ATK to add 800 jobs at new Davis composites facility

CLEARFIELD -- With taxpayers' help, Alliant Techsystems plans to open a new Davis County facility to produce aircraft composite structures and eventually add 800 jobs.

ATK President Mark DeYoung announced the company's new Composites Center of Excellence at a Thursday news conference in Clearfield City Hall.

"This new facility will be at the center of ATK's continued expansion into commercial aircraft for both domestic and international markets," said DeYoung, an Ogden native.

Flanked by Gov. Gary Herbert, Clearfield Mayor Don Wood and others, DeYoung formally accepted a 20-year state tax credit for the company expansion at a meeting of the governor's economic development board.

ATK reports it will invest more than $100 million in the facility to manufacture commercial airframes, classified military programs and commercial engine structures.

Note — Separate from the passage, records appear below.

Lemma file_set_config_ok cfg fs s : level_named (threshold_ cfg) -> file_ok fs s -> file_ok fs (set_config cfg s).
Proof.
  intros Hn [Hb _ _ Ha Ho]. destruct (publish_threshold_spec _ Hb _ Hn) as [H1 E1].
  split; cbn [base set_config config_]; [done|done|by rewrite E1| |done]. intros Hd. apply Ha. unfold get_status in *. by rewrite E1 in Hd.
Qed.

(** ** Writing *)
Section writing.
Context (format : LogEvent -> result (option bytes) bytes) (spill : bytes -> bytes -> nat).

(** The text of a batch: the lines of its accepted events, up to the first whose formatting throws. *)
Fixpoint batch_text (s : FileSink) (batch : list LogEvent) : bytes :=
  match batch with
  | [] => []
  | e :: rest =>
      if should_log s (level e) (inline_view (prefix e)) then
        match format e with Ok text => text ++ batch_text s rest | Err _ => [] end
      else batch_text s rest
  end.

(** The events of a batch from the first one on whose formatting throws. *)
Fixpoint from_failure (s : FileSink) (batch : list LogEvent) : list LogEvent :=
  match batch with
  | [] => []
  | e :: rest =>
      if should_log s (level e) (inline_view (prefix e)) then
        match format e with Ok _ => from_failure s rest | Err _ => batch end
      else from_failure s rest
  end.

Lemma batch_config s s' batch :
  config_ s' = config_ s -> batch_text s' batch = batch_text s batch /\ from_failure s' batch = from_failure s batch.
Proof.
  intros E. induction batch as [|e batch [IH1 IH2]]; [done|]. simpl. unfold should_log. by rewrite E, IH1, IH2.
Qed.

(** Up to writing, a sink is its file, its buffer and its count. *)
Definition same_sink (s s' : FileSink) : Prop :=
  base s' = base s /\ config_ s' = config_ s /\ file_path_ s' = file_path_ s.

(** Inserting and counting. *)
Lemma stream_insert_spec text fs s :
  writable fs -> stream_open s = true -> stream_ok fs s ->
  exists fs' s', stream_insert spill text fs s = (fs', s') /\ full fs' = full fs /\ same_sink s s' /\ stream_open s' = true /\
    stream_ok fs' (count_written (length text) s') /\
    forall k, settled fs' s' k = settled fs s k ++ if bool_decide (k = key (file_path_ s)) then text else [].
Proof.
  intros Hw Ho Hs. unfold stream_ok in Hs. rewrite Ho in Hs. destruct Hs as (Hg & c & Hc & Hn). unfold stream_insert. rewrite Hg, Ho.
  cbn [negb orb]. set (n := spill _ _). set (waiting := pending_ s ++ text).
  destruct (write_out_spec (file_path_ s) (take n waiting) fs c Hw Hc) as (fs' & E & F & C & E1 & _). rewrite E.
  eexists _, _. split; [done|]. do 3 (split; [done|]). split.
  - unfold stream_ok. cbn [count_written set_stream stream_open stream_good file_path_]. split; [done|]. exists (c ++ take n waiting). split; [by apply E1|]. cbn [count_written set_stream bytes_written_ pending_].
    rewrite Hn, u64_add. f_equal. pose proof (f_equal length (take_drop n waiting)) as HL. unfold waiting in HL at 3.
    rewrite !length_app in *. lia.
  - intros k. unfold settled. cbn [set_stream pending_ file_path_]. rewrite C. case_bool_decide; [|by rewrite !app_nil_r].
    rewrite <- app_assoc, take_drop. unfold waiting. by rewrite app_assoc.
Qed.

(** One event that formats. *)
Lemma write_guarded_spec ck e fs s text :
  writable fs -> get_status (base s) <> Dead -> file_ok fs s ->
  should_log s (level e) (inline_view (prefix e)) = true -> format e = Ok text ->
  exists fs' s', write_guarded format spill ck e fs s = (fs', s', true) /\ full fs' = full fs /\ same_sink s s' /\ file_ok fs' s' /\
    forall k, settled fs' s' k = settled fs s k ++ if bool_decide (k = key (file_path_ s)) then text else [].
Proof.
  intros Hw Ha Hok Hl Hf. pose proof Hok as [Hb Hn Ht Hal Hs]. unfold write_guarded. rewrite Hl, Hf. cbn [negb].
  destruct (stream_insert_spec text fs s Hw (Hal Ha) Hs) as (fs1 & s1 & -> & F1 & (B1 & K1 & P1) & O1 & S1 & C1).
  set (s2 := count_written (length text) s1) in *.
  assert (Hok2 : file_ok fs1 s2) by (split; subst s2; cbn [count_written base config_ stream_open]; [by rewrite B1|by rewrite K1|by rewrite B1, K1|done|exact S1]).
  assert (C2 : forall k, settled fs1 s2 k = settled fs s k ++ if bool_decide (k = key (file_path_ s)) then text else []) by exact C1.
  destruct (flush_each_entry_ (config_ s2)); [|by exists fs1, s2].
  destruct (stream_flush_spec fs1 s2 ltac:(unfold writable in *; congruence) O1 S1) as (fs' & -> & HA).
  exists fs', (set_stream true true [] s2). split; [done|].
  split; [pose proof HA as (F & _); congruence|]. split; [exact (conj B1 (conj K1 P1))|]. split.
  - destruct Hok2 as [Hb2 Hn2 Ht2 Hal2 Hs2]. split; [done..|]. by eapply flushed_ok.
  - intros k. rewrite <- C2. by apply flushed_settled.
Qed.

(** A batch: what it writes, and what becomes of the sink. *)
Record wrote (batch : list LogEvent) (fs : FS) (s : FileSink) (fs' : FS) (s' : FileSink) : Prop := {
  wr_full : full fs' = full fs;
  wr_ok : file_ok fs' s';
  wr_path : file_path_ s' = file_path_ s;
  wr_settled k : settled fs' s' k = settled fs s k ++ if bool_decide (k = key (file_path_ s)) then batch_text s batch else [];
  wr_lost : u64 (undelivered_ (base s')) = u64 (undelivered_ (base s) + Z.of_nat (length (from_failure s batch)))
}.

Lemma add_lost_ok fs s n : file_ok fs s -> file_ok fs (add_lost n s).
Proof. intros [Hb Hn Ht Ha Hs]. by split. Qed.

Lemma format_failed ck fs s e rest reason :
  clocks_ok ck -> file_ok fs s -> batch_text s (e :: rest) = [] -> from_failure s (e :: rest) = e :: rest ->
  wrote (e :: rest) fs s fs (add_lost (length (e :: rest)) (fail ck Dead reason s)).
Proof.
  intros Hc Hok Et Ef. destruct (fail_spec ck Dead reason s Hc I (fo_base _ _ Hok)) as (_ & _ & _ & HU). split; [done| |done| |].
  - apply add_lost_ok, (fail_ok ck Dead reason fs fs s); [done|by left|apply extends_refl|by apply file_sink_ok].
  - intros k. rewrite Et. case_bool_decide; by rewrite app_nil_r.
  - rewrite Ef. cbn [add_lost set_base base add_undelivered undelivered_]. rewrite HU. unfold u64. by rewrite Z.mod_mod.
Qed.

Lemma write_all_spec ck batch fs s :
  clocks_ok ck -> writable fs -> get_status (base s) <> Dead -> file_ok fs s ->
  let '(fs', s', written) := write_all format spill ck batch fs s in
  wrote batch fs s fs' s' /\ if written : bool then base s' = base s else True.
Proof.
  intros Hc. revert fs s. induction batch as [|e batch IH]; intros fs s Hw Ha Hok; cbn [write_all].
  { split; [|done]. split; [done|done|done|intros k; case_bool_decide; by rewrite app_nil_r|by rewrite Z.add_0_r]. }
  destruct (should_log s (level e) (inline_view (prefix e))) eqn:El.
  - destruct (format e) as [text|what] eqn:Ef.
    + destruct (write_guarded_spec ck e fs s text Hw Ha Hok El Ef) as (fs1 & s1 & -> & F1 & (B1 & K1 & P1) & Hok1 & C1). cbn [negb].
      specialize (IH fs1 s1 ltac:(unfold writable in *; congruence) ltac:(by rewrite B1) Hok1).
      destruct (write_all format spill ck batch fs1 s1) as [[fs2 s2] written]. destruct IH as ([F2 Hok2 P2 C2 L2] & HB).
      destruct (batch_config s s1 batch K1) as [Et Efl]. split; [|destruct written; congruence].
      split; [congruence|done|congruence| |].
      * intros k. rewrite C2, C1, P1, Et, <- app_assoc. cbn [batch_text]. rewrite El, Ef. by case_bool_decide.
      * rewrite L2, B1, Efl. cbn [from_failure]. by rewrite El, Ef.
    + unfold write_guarded. rewrite El, Ef. cbn [negb]. split; [|done].
      apply format_failed; try done; cbn [batch_text from_failure]; by rewrite El, Ef.
  - unfold write_guarded. rewrite El. cbn [negb]. specialize (IH fs s Hw Ha Hok). destruct (write_all format spill ck batch fs s) as [[fs2 s2] written].
    destruct IH as ([F2 Hok2 P2 C2 L2] & HB). split; [|done]. split; [done|done|done| |].
    + intros k. rewrite C2. cbn [batch_text]. by rewrite El.
    + rewrite L2. cbn [from_failure]. by rewrite El.
Qed.

(** ** Runs *)
Inductive file_op :=
| FBatch (ck : Clocks) (batch : list LogEvent)
| FEvent (ck : Clocks) (e : LogEvent)
| FMaintain (ck : Clocks)
| FForce (ck : Clocks)
| FFlush
| FConfig (cfg : FileSinkConfig).

Definition file_op_ok (o : file_op) : Prop :=
  match o with
  | FBatch ck _ | FEvent ck _ | FMaintain ck | FForce ck => clocks_ok ck
  | FFlush => True
  | FConfig cfg => level_named (threshold_ cfg)
  end.

Definition run_op (o : file_op) (w : FS * FileSink) : FS * FileSink :=
  let '(fs, s) := w in
  match o with
  | FBatch ck batch => process_batch format spill ck batch fs s
  | FEvent ck e => process format spill ck e fs s
  | FMaintain ck => maintain ck fs s
  | FForce ck => force_maintain ck fs s
  | FFlush => flush fs s
  | FConfig cfg => (fs, set_config cfg s)
  end.

(** The events an operation brings. *)
Definition events_of (o : file_op) : list LogEvent :=
  match o with FBatch _ batch => batch | FEvent _ e => [e] | _ => [] end.

(** What an operation is to write, and where; nothing when the sink is dead. *)
Definition writes (o : file_op) (s : FileSink) : (bytes * bytes) * bytes :=
  (key (file_path_ s), if bool_decide (get_status (base s) = Dead) then [] else batch_text s (events_of o)).

(** How many events it loses: all of them while the sink is dead, and those from the first
    one on whose formatting throws. *)
Definition loses (o : file_op) (s : FileSink) : nat :=
  if bool_decide (get_status (base s) = Dead) then length (events_of o) else length (from_failure s (events_of o)).

Fixpoint run (ops : list file_op) (w : FS * FileSink) : FS * FileSink :=
  match ops with [] => w | o :: ops => run ops (run_op o w) end.

Fixpoint journal (ops : list file_op) (w : FS * FileSink) : list ((bytes * bytes) * bytes) :=
  match ops with [] => [] | o :: ops => writes o w.2 :: journal ops (run_op o w) end.

Fixpoint lost (ops : list file_op) (w : FS * FileSink) : nat :=
  match ops with [] => 0 | o :: ops => loses o w.2 + lost ops (run_op o w) end.

(** The part of a journal that concerns one file. *)
Definition for_file (k : bytes * bytes) (j : list ((bytes * bytes) * bytes)) : bytes :=
  concat (snd <$> filter (fun x => x.1 = k) j).

(** One operation: the journal's text goes to its file, the losses are counted. *)
Record op_effect (o : file_op) (fs : FS) (s : FileSink) (fs' : FS) (s' : FileSink) : Prop := {
  e_writable : writable fs';
  e_ok : file_ok fs' s';
  e_settled k : settled fs' s' k = settled fs s k ++ if bool_decide ((writes o s).1 = k) then (writes o s).2 else [];
  e_lost : u64 (undelivered_ (base s')) = u64 (undelivered_ (base s) + Z.of_nat (loses o s))
}.

(** An operation that brings no event. *)
Lemma opened_effect o fs s fs' s' : writable fs -> events_of o = [] -> opened fs s fs' s' -> op_effect o fs s fs' s'.
Proof.
  intros Hw He [F C Hok Hu]. unfold writable in *. split; [congruence|done| |].
  - intros k. rewrite C. unfold writes. rewrite He. cbn. repeat case_bool_decide; by rewrite app_nil_r.
  - unfold loses. rewrite He, Hu. cbn. case_bool_decide; by rewrite Z.add_0_r.
Qed.

Lemma add_lost_effect o fs s n :
  writable fs -> file_ok fs s -> get_status (base s) = Dead -> length (events_of o) = n -> op_effect o fs s fs (add_lost n s).
Proof.
  intros Hw Hok Hd Hl. split; [done|by apply add_lost_ok| |].
  - intros k. unfold writes. cbn. rewrite (bool_decide_eq_true_2 (get_status (base s) = Dead)) by done.
    case_bool_decide; by rewrite app_nil_r.
  - unfold loses. rewrite bool_decide_eq_true_2 by done. cbn. rewrite Hl. unfold u64. by rewrite Z.mod_mod.
Qed.

Lemma wrote_effect o fs s fs1 s1 fs' s' :
  writable fs -> get_status (base s) <> Dead -> wrote (events_of o) fs s fs1 s1 -> opened fs1 s1 fs' s' -> op_effect o fs s fs' s'.
Proof.
  intros Hw Ha [F1 _ P1 C1 L1] [F2 C2 Hok2 U2]. unfold writable in *. split; [congruence|done| |].
  - intros k. rewrite C2, C1. unfold writes. cbn [fst snd]. rewrite (bool_decide_eq_false_2 (get_status _ = Dead)) by done.
    f_equal. repeat case_bool_decide; congruence.
  - unfold loses. rewrite bool_decide_eq_false_2 by done. by rewrite U2.
Qed.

"We are so proud of our rich manufacturing heritage in this city," Wood said.

ATK plans to revamp a 615,000-square-foot building near the Freeport Center and ramp up production next summer, initially hiring more than 100 people.

The remaining new jobs are planned to be added over the next 20 years, but company officials said the hiring will accelerate as ATK fills customer orders.

DeYoung said ATK has already secured $1 billion in new business that can be fed to the facility, the largest being a contract for composite work on a new Airbus plane.

The Airbus A350 is a long-range, midsize, wide-body family of airliners currently under development by Airbus, a European aircraft manufacturer.

State officials said the shift for ATK to commercial airline work in Utah will fit long-term plans for the aerospace cluster of manufacturers in the region.

"Being able to bring this here really complements the talent we already developed out of the space program," DeYoung said.

The new facility will allow research, engineering and manufacturing to be housed in one location.

The announcement comes as welcome relief to officials during a struggling year for parts of the company in Utah.

"It's a growth industry," said Jeff Edwards, the Economic Development Corporation of Utah president.

Since April 2009, more than 1,500 people have left other ATK operations in Utah, voluntarily or otherwise, after defense and aerospace cutbacks in the shuttle and other missile programs.

The new Clearfield facility will be subsidized with city, county and state help, including a post- performance refundable tax credit of nearly $19 million over the two- decade period.

The Composites Center will eventually double the number of people working at the ATK Aerospace Structures facilities in Davis County.

The current composite facility in the Freeport Center employs 775 people and recently unveiled new machinery designed to help build the F-35 Joint Strike Fighter.